Aim of the exercise:
From the first line of the data below, copy each line up to the one containing "[script_option2.js]) and the", and include that line too.
──────── Excerpted records ────────
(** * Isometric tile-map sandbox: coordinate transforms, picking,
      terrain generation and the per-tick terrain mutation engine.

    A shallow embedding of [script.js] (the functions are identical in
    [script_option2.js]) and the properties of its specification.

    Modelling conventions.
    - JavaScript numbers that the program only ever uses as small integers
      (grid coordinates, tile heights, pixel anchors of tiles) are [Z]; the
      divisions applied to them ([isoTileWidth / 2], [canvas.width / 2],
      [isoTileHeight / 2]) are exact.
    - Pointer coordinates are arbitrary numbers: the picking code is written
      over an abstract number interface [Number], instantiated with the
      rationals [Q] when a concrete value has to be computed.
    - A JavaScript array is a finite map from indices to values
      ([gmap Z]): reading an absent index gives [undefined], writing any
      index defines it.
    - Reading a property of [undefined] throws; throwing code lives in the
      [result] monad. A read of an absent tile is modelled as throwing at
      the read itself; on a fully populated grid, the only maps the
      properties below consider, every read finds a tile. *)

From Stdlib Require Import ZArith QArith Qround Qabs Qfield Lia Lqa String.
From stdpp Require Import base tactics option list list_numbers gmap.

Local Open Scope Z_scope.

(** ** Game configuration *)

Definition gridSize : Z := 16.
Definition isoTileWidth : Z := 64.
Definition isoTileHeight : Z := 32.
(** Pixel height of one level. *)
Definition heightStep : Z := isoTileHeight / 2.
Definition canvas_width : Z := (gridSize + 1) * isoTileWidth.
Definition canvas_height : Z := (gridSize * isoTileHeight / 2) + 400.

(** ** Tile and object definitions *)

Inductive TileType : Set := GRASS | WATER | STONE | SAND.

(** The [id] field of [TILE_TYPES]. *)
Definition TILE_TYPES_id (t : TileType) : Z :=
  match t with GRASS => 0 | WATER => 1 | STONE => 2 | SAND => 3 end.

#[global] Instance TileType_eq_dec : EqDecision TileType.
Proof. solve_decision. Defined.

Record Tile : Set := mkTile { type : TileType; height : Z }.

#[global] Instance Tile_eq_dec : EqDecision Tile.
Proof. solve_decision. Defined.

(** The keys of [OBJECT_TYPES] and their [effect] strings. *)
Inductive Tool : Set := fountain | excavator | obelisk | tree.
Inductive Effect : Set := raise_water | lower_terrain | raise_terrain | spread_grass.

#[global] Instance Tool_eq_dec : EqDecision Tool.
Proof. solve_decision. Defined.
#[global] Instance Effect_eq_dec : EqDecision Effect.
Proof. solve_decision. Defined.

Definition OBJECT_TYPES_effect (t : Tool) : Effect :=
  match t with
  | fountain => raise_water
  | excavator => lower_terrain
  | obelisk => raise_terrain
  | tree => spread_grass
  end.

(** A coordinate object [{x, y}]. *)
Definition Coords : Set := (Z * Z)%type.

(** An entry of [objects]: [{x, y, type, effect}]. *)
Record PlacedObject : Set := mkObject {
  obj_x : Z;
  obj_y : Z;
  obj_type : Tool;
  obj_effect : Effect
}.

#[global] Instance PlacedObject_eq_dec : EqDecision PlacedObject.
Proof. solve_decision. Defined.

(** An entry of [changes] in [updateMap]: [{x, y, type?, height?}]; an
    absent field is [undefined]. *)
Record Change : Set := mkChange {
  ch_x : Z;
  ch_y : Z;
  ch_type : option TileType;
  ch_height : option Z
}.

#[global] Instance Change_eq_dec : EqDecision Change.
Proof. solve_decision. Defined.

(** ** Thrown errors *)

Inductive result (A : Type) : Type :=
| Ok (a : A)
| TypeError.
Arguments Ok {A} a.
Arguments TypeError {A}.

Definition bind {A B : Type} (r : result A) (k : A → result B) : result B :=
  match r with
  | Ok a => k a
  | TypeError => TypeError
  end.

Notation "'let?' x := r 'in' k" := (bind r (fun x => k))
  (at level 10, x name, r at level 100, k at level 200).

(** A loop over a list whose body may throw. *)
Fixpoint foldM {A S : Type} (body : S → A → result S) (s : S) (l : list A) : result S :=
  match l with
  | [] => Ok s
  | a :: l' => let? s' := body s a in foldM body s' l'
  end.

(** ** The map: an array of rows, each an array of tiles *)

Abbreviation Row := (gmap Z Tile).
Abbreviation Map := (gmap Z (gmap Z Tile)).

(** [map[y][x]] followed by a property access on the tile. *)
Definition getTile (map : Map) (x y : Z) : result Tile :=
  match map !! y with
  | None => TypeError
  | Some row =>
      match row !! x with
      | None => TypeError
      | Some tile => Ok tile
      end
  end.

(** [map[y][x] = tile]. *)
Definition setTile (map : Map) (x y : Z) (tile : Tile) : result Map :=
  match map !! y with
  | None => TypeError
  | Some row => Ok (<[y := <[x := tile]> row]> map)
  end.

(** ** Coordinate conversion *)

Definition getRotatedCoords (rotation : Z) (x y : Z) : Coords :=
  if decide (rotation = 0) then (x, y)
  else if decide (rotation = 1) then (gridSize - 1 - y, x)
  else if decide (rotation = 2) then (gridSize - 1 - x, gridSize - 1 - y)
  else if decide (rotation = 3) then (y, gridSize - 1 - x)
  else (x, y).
────────
Your solution:
(** * Isometric tile-map sandbox: coordinate transforms, picking,
      terrain generation and the per-tick terrain mutation engine.

    A shallow embedding of [script.js] (the functions are identical in
    [script_option2.js]) and the properties of its specification.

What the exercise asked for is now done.